Exercise description:
Go through each line of the entries below and tally those containing the string "zlen"; give only the total.

Dataset entries:
(** Lines 197-224, on the rows of the working copy. *)
Definition long_to_wide (labels : list str) (df : list LongRow)
  : result DataFrame :=
  let df := scale_step labels df in
  let df := date_step labels df in
  let wide := ensure_value_columns (pivot_table upcast df) in
  wide <- select (py "SOC Code" :: VALUE_COLS_CANON) wide ;;
  drop_duplicates (py "SOC Code") wide.

(** Lines 157-225: the table is LONG. *)
Definition load_long (onet_df : DataFrame) (soc_col : str) : result DataFrame :=
  working <- long_rows onet_df soc_col ;;
  long_to_wide (fst working) (snd working).

(** [load_onet_values], from the table that [pd.read_excel] returned. *)
Definition load_onet_values (raw : DataFrame) : result DataFrame :=
  let onet_df := mkDF (map strip (columns raw)) (rows raw) in
  soc_col <- resolve_soc_col (columns onet_df) ;;
  match resolve_value_cols (canon_headers (columns onet_df)) VALUE_COLS_CANON with
  | Some value_cols =>
      match load_wide onet_df soc_col value_cols with
      | Raise KeyError => load_long onet_df soc_col
      | r => r
      end
  | None => load_long onet_df soc_col
  end.

End Loader.

(** ** Orchestration *)

Fixpoint remove_nth {A} (i : nat) (l : list A) : list A :=
  match i, l with
  | _, [] => []
  | O, _ :: t => t
  | S i', x :: t => x :: remove_nth i' t
  end.

(** No value occurs twice. *)
Fixpoint is_unique (l : list cell) : bool :=
  match l with
  | [] => true
  | x :: t => negb (existsb (cell_eqb x) t) && is_unique t
  end.

(** The labels [rlabels] of the columns [rcols] after the suffix: one of
    them occurs earlier among [rlabels] although its column does not occur
    earlier among [rcols]. *)
Fixpoint made_duplicate (seen_cols seen_labels rcols rlabels : list str)
  : bool :=
  match rcols, rlabels with
  | c :: rcols', l :: rlabels' =>
      (mem l seen_labels && negb (mem c seen_cols))
      || made_duplicate (c :: seen_cols) (l :: seen_labels) rcols' rlabels'
  | _, _ => false
  end.

(** The suffix has made a label twice: a label of [rlabels] is a label of
    the left table that the right table has not, or [made_duplicate].
    pandas 2 raises MergeError then. *)
Definition suffix_clash (lcols rcols rlabels : list str) : bool :=
  existsb (fun l => mem l lcols && negb (mem l rcols)) rlabels
  || made_duplicate [] [] rcols rlabels.

(** The cells of a row of the right table, each cast as its column is. *)
Fixpoint promoted (promote : nat -> cell -> cell) (j : nat)
         (cells : list cell) : list cell :=
  match cells with
  | [] => []
  | c :: t => cast_cell (promote j) c :: promoted promote (S j) t
  end.

(** The cells of column [i] are texts.  The SOC codes are, on both sides
    of the merge, since [norm_soc] returns a text; pandas refuses to merge
    on keys of some other mixes of types. *)
Definition texts_at (i : nat) (df : DataFrame) : Prop :=
  forall r, In r (rows df) -> exists s, cell_at i r = CStr s.

(** The row of [right] that a row [l] of [left] is merged with: the one
    with its key. *)
Definition matching_row (il ir : nat) (right : DataFrame) (l : list cell)
  : option (list cell) :=
  find (fun r => cell_eqb (cell_at ir r) (cell_at il l)) (rows right).

(** Every row of [left] has a row of [right] with its key. *)
Definition all_matched (il ir : nat) (left right : DataFrame) : bool :=
  forallb (fun l => match matching_row il ir right l with
                    | Some _ => true
                    | None => false
                    end)
          (rows left).

(** A row of the merged table: the row of [left], then the cells of its
    row of [right] without the key, or nulls.  When some row of [left]
    has no match, the columns of [right] take the dtype that holds a
    missing value: [promote j] is that cast for the [j]-th of them (an
    int of an int64 column becomes a float; a float or a value of an
    object column stays as it is). *)
Definition merged_row (promote : nat -> cell -> cell) (il ir : nat)
           (left right : DataFrame) (l : list cell) : list cell :=
  l ++ match matching_row il ir right l with
       | Some r =>
           if all_matched il ir left right then remove_nth ir r
           else promoted promote 0 (remove_nth ir r)
       | None => map (fun _ => CNull) (remove_nth ir (columns right))
       end.

(** [pd.merge(left, right, on=on, how="left", validate="m:1",
    suffixes=("", rsuffix))].  The key must name one column on each side;
    the keys of [right] must be unique or the merge raises MergeError;
    a label of [right] that [left] has too takes the suffix, and the
    merge raises MergeError when that makes a label twice; every row of
    [left] stays, in order, as its [merged_row]; the key column of
    [right] is not repeated.  For a [left] without rows pandas drops the
    key column of [left] instead of that of [right].  The keys are taken
    to be texts on both sides ([texts_at]), as the script has them. *)
Definition merge_left_m1 (promote : nat -> cell -> cell) (on rsuffix : str)
           (left right : DataFrame) : result DataFrame :=
  il <- position (columns left) on ;;
  ir <- position (columns right) on ;;
  if is_unique (map (cell_at ir) (rows right)) then
    let rcols := remove_nth ir (columns right) in
    let suffixed := fun c => if mem c (columns left) then c ++ rsuffix else c in
    if suffix_clash (columns left) rcols (map suffixed rcols)
    then Raise MergeError
    else
      match rows left with
      | [] =>
          Ok (mkDF (remove_nth il (columns left)
                      ++ map (fun c => if str_eqb c on then c else suffixed c)
                             (columns right))
                   [])
      | _ :: _ =>
          Ok (mkDF (columns left ++ map suffixed rcols)
                   (map (merged_row promote il ir left right) (rows left)))
      end
  else Raise MergeError.

(** What a run of [main] comes to: the table handed to [to_excel], a
    return code, or an exception that nothing catches. *)
Inductive outcome : Type :=
| Saved (merged : DataFrame)
| Exit (status : nat)
| Uncaught (e : exn).

Definition job_opts : list str := map py ["Job Title"; "Job Titles"]%string.

Definition soc_opts_in : list str :=
  map py ["SOC Code"; "SOC"; "Code"; "SOC_Code";
          "O*NET-SOC Codes"; "O*NET-SOC Code";
          "ONET SOC Codes"; "ONET SOC Code";
          "ONET-SOC Codes"; "ONET-SOC Code";
          "ONET Codes"; "ONET Code"]%string.

Definition headcount_opts : list str :=
  map py ["HeadCount"; "Head Count"; "HC"]%string.

Definition occ_title_opts : list str :=
  map py ["Occupational Title"; "Occupation Title"; "ONET Title"; "Title"]%string.

(** [try: c = find_col(...) except KeyError: c = None] *)
Definition find_col_or_none (cols : list str) (options : list str)
  : option str :=
  match find_col cols options with
  | Ok c => Some c
  | Raise _ => None
  end.

(** Lines 242-289, once the SOC column [soc_col_in] is found. *)
Definition standardize (in_df : DataFrame) (soc_col_in : str)
  : result DataFrame :=
  let cols := columns in_df in
  let job_col := find_col_or_none cols job_opts in
  let headcount_col := find_col_or_none cols headcount_opts in
  let occ_title_col := find_col_or_none cols occ_title_opts in
  soc <- series in_df soc_col_in ;;
  let in_df := set_column (py "SOC Code")
                          (map (fun c => CStr (norm_soc c)) soc) in_df in
  let in_df := match headcount_col with
               | None => set_column_scalar (py "HeadCount") (CObj (py "1")) in_df
               | Some h => rename [(h, py "HeadCount")] in_df
               end in
  in_df <- match occ_title_col with
           | Some o => Ok (rename [(o, py "Occupational Title")] in_df)
           | None =>
               match job_col with
               | None => Ok (set_column_scalar (py "Occupational Title")
                                               (CStr []) in_df)
               | Some j =>
                   titles <- series in_df j ;;
                   Ok (set_column (py "Occupational Title") titles in_df)
               end
           end ;;
  Ok match job_col with
     | Some j => if str_eqb j (py "Job Title") then in_df
                 else rename [(j, py "Job Title")] in_df
     | None => in_df
     end.

(** Line 299. *)
Definition merge_step (promote : nat -> cell -> cell)
           (in_df onet_df : DataFrame) : result DataFrame :=
  merge_left_m1 promote (py "SOC Code") (py "_ONET") in_df onet_df.

Definition FRONT : list str :=
  map py ["Job Title"; "HeadCount"; "SOC Code"; "Occupational Title"]%string.
(* ===== verification/IpAddress.v ===== *)
(** * IpAddress: ip_address.c and ip_prefix.c

    Addresses of either family in the 16-byte union of the source, IPv4-mapped IPv6
    addresses, the conversions to and from [struct sockaddr], netmasks and prefixes.
    The text conversions of the C library are an interface. *)

From S2P Require Import Prelude Headers.

(** [ip_address.h:33-40] struct ip_address: the 16 bytes of the union *)
Record ip_address := mk_ip { ip_family : Z; ip_octets : bytes }.

#[export] Instance ip_address_eq_dec : EqDecision ip_address.
Proof. solve_decision. Defined.

(** [inet_pton] of the C library: the address in network order, or a failure. *)
Class InetPton := {
  inet_pton : Z -> string -> option bytes;
  inet_pton_4 : forall s a, inet_pton AF_INET s = Some a -> bytes_ok a /\ zlen a = 4;
  inet_pton_6 : forall s a, inet_pton AF_INET6 s = Some a -> bytes_ok a /\ zlen a = 16
}.

(** [ip_address.c:41-41] ipv4_mapped_prefix *)
Definition ipv4_mapped_prefix : bytes := [0; 0; 0; 0; 0; 0; 0; 0; 0; 0; 0xFF; 0xFF].

(** [ip_address.c:43-56] ip_address_length *)
Definition ip_address_length (address_family : Z) : exec Z :=
  if address_family =? AF_INET then Ok 4
  else if address_family =? AF_INET6 then Ok 16
  else Fault Died.

(** [ip_address.c:58-71] sockaddr_length *)
Definition sockaddr_length (address_family : Z) : exec Z :=
  if address_family =? AF_INET then Ok 16
  else if address_family =? AF_INET6 then Ok 28
  else Fault Died.

(** [ip_address.h:42-45] ip_reset *)
Definition ip_reset : ip_address := mk_ip 0 (replicate 16 0).

(** [ip_address.c:73-77] ipv4_init *)
Definition ipv4_init : ip_address := mk_ip AF_INET (replicate 16 0).

(** [ip_address.c:79-83] ipv6_init *)
Definition ipv6_init : ip_address := mk_ip AF_INET6 (replicate 16 0).

(** Assigning the [v4] or the [v6] member of the union. *)
Definition set_v4 (a : bytes) (ip : ip_address) : ip_address :=
  mk_ip (ip_family ip) (a ++ drop 4 (ip_octets ip)).
Definition set_v6 (a : bytes) (ip : ip_address) : ip_address := mk_ip (ip_family ip) a.

(** [ip_address.c:85-89] ip_from_ipv4 *)
Definition ip_from_ipv4 (ipv4 : bytes) : ip_address := set_v4 ipv4 ipv4_init.

(** [ip_address.c:91-95] ip_from_ipv6 *)
Definition ip_from_ipv6 (ipv6 : bytes) : ip_address := set_v6 ipv6 ipv6_init.

(** [ip_address.c:97-100] ip_to_ipv4 *)
Definition ip_to_ipv4 (ip : ip_address) : bytes := take 4 (ip_octets ip).

(** [ip_address.c:102-105] ip_to_ipv6 *)
Definition ip_to_ipv6 (ip : ip_address) : bytes := ip_octets ip.

(** [ip_address.h:64-69] is_equal_ip *)
Definition is_equal_ip (a b : ip_address) : exec bool :=
  if ip_family a =? ip_family b then
    len ← ip_address_length (ip_family a);
    Ok (bool_decide (take (Z.to_nat len) (ip_octets a) = take (Z.to_nat len) (ip_octets b)))
  else Ok false.

(** [ip_address.c:107-116] ipv4_parse *)
Definition ipv4_parse `{InetPton} (ip_string : string) : exec ip_address :=
  match inet_pton AF_INET ip_string with
  | Some a => Ok (set_v4 a ipv4_init)
  | None => Fault Died
  end.

(** [ip_address.c:118-127] ipv6_parse *)
Definition ipv6_parse `{InetPton} (ip_string : string) : exec ip_address :=
  match inet_pton AF_INET6 ip_string with
  | Some a => Ok (set_v6 a ipv6_init)
  | None => Fault Died
  end.

(** [ip_address.c:137-149] ipv6_map_from_ipv4 *)
Definition ipv6_map_from_ipv4 (ipv4 : ip_address) : ip_address :=
  set_v6 (ipv4_mapped_prefix ++ take 4 (ip_octets ipv4)) ipv6_init.

(** [ip_address.c:151-163] ipv6_map_to_ipv4: [None] is STATUS_ERR *)
Definition ipv6_map_to_ipv4 (ipv6 : ip_address) : option ip_address :=
  if bool_decide (take 12 (ip_octets ipv6) = ipv4_mapped_prefix)
  then Some (set_v4 (take 4 (drop 12 (ip_octets ipv6))) ipv4_init)
  else None.

(** [ip_address.c:168-181] ipv4_to_sockaddr: the bytes of the sockaddr_in, whose
    number is the length stored *)
Definition ipv4_to_sockaddr (ipv4 : ip_address) (port : Z) : bytes :=
  le_split 2 AF_INET ++ le_split 2 (htons port) ++ take 4 (ip_octets ipv4) ++ replicate 8 0.

(** [ip_address.c:186-199] ipv6_to_sockaddr: the bytes of the sockaddr_in6 *)
Definition ipv6_to_sockaddr (ipv6 : ip_address) (port : Z) : bytes :=
  le_split 2 AF_INET6 ++ le_split 2 (htons port) ++ replicate 4 0 ++ ip_octets ipv6
  ++ replicate 4 0.

(** [ip_address.c:201-216] ip_to_sockaddr *)
Definition ip_to_sockaddr (ip : ip_address) (port : Z) : exec bytes :=
  if ip_family ip =? AF_INET then Ok (ipv4_to_sockaddr ip port)
  else if ip_family ip =? AF_INET6 then Ok (ipv6_to_sockaddr ip port)
  else Fault Died.

(** [ip_address.c:219-230] ipv4_from_sockaddr *)
Definition ipv4_from_sockaddr (address : bytes) (length : Z) : exec (ip_address * Z) :=
  family ← ld16 address 0;
  _ ← c_assert (family =? AF_INET);
  _ ← c_assert (length =? 16);
  sa ← get_bytes address 0 length;
  addr ← get_bytes sa 4 4;
  port ← ld16 sa 2;
  Ok (set_v4 addr ipv4_init, ntohs port).

(** [ip_address.c:233-244] ipv6_from_sockaddr *)
Definition ipv6_from_sockaddr (address : bytes) (length : Z) : exec (ip_address * Z) :=
  family ← ld16 address 0;
  _ ← c_assert (family =? AF_INET6);
  _ ← c_assert (length =? 28);
  sa ← get_bytes address 0 length;
  addr ← get_bytes sa 8 16;
  port ← ld16 sa 2;
  Ok (set_v6 addr ipv6_init, ntohs port).

(** [ip_address.c:246-261] ip_from_sockaddr *)
Definition ip_from_sockaddr (address : bytes) (length : Z) : exec (ip_address * Z) :=
  family ← ld16 address 0;
  if family =? AF_INET then ipv4_from_sockaddr address length
  else if family =? AF_INET6 then ipv6_from_sockaddr address length
  else Fault Died.

(** [ip_address.c:313-317] the loop of netmask_to_prefix, from bit [pos] - 1 down *)
Fixpoint netmask_loop (mask_addr : Z) (pos : nat) (prefix_len : Z) : Z :=
  match pos with
  | O => prefix_len
  | S pos' =>
      if Z.land mask_addr (Z.shiftl 1 (Z.of_nat pos')) =? 0 then prefix_len
      else netmask_loop mask_addr pos' (prefix_len + 1)
  end.

(** [ip_address.c:306-319] netmask_to_prefix *)
Definition netmask_to_prefix `{InetPton} (netmask : string) : exec Z :=
  mask ← ipv4_parse netmask;
  s_addr ← ld32 (ip_octets mask) 0;
  Ok (netmask_loop (ntohl s_addr) 32 0).

(** [ip_address.c:340-352] the host part generate_random_ipv4_addr takes from the
    random number [rnd] *)
Definition random_host_v4 (prefix_len rnd : Z) : Z :=
  if negb (prefix_len =? 0) then
    let mask := u32 (u32 (Z.shiftl 1 (32 - prefix_len)) - 1) in
    let rnd := Z.land rnd mask in
    let rnd := if rnd <? 2 then 2 else rnd in
    if rnd =? mask then u32 (rnd - 1) else rnd
  else rnd.

(** [ip_address.c:330-357] generate_random_ipv4_addr: the address it prints; [random] is
    what /dev/urandom gave, if it gave four bytes *)
Definition generate_random_ipv4_addr `{InetPton} (base netmask : string) (random : option Z)
    : exec ip_address :=
  prefix_len ← netmask_to_prefix netmask;
  addr ← ipv4_parse base;
  match random with
  | Some rnd =>
      if prefix_len <? 31 then
        s_addr ← ld32 (ip_octets addr) 0;
        Ok (set_v4 (le_split 4 (Z.lor s_addr (htonl (random_host_v4 prefix_len rnd)))) addr)
      else Ok addr
  | None => Ok addr
  end.

(** [ip_address.c:366-376] generate_random_ipv6_addr: the host part it ors in, from the
    random number [rnd] (zero when /dev/urandom cannot be read) *)
Definition random_host_v6 (prefixlen rnd : Z) : Z :=
  let '(mask, rnd) :=
    if 128 - 32 <? prefixlen then
      let mask := u32 (u32 (Z.shiftl 1 (128 - prefixlen)) - 1) in (mask, Z.land rnd mask)
    else (u32 (Z.lnot 0), rnd) in
  let rnd := if rnd =? 0 then u32 (rnd + 1) else rnd in
  if rnd =? mask then u32 (rnd - 1) else rnd.

(** [ip_address.c:363-379] generate_random_ipv6_addr: the address it prints *)
Definition generate_random_ipv6_addr `{InetPton} (base : string) (prefixlen rnd : Z)
    : exec ip_address :=
  addr ← ipv6_parse base;
  w ← ld32 (ip_octets addr) 12;
  o ← put_bytes (ip_octets addr) 12 (le_split 4 (Z.lor w (htonl (random_host_v6 prefixlen rnd))));
  Ok (set_v6 o addr).

(** ** Prefixes *)

(** [ip_prefix.h:33-36] struct ip_prefix *)
Record ip_prefix := mk_prefix { prefix_ip : ip_address; prefix_len : Z }.

(** [ip_prefix.c:33-45] ip_to_prefix *)
Definition ip_to_prefix (ip : ip_address) (prefix_len : Z) : exec ip_prefix :=
  len ← ip_address_length (ip_family ip);
  let max_prefix_bits := 8 * len in
  if (prefix_len <? 0) || (max_prefix_bits <? prefix_len) then Fault Died
  else Ok (mk_prefix ip prefix_len).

Task answer:
2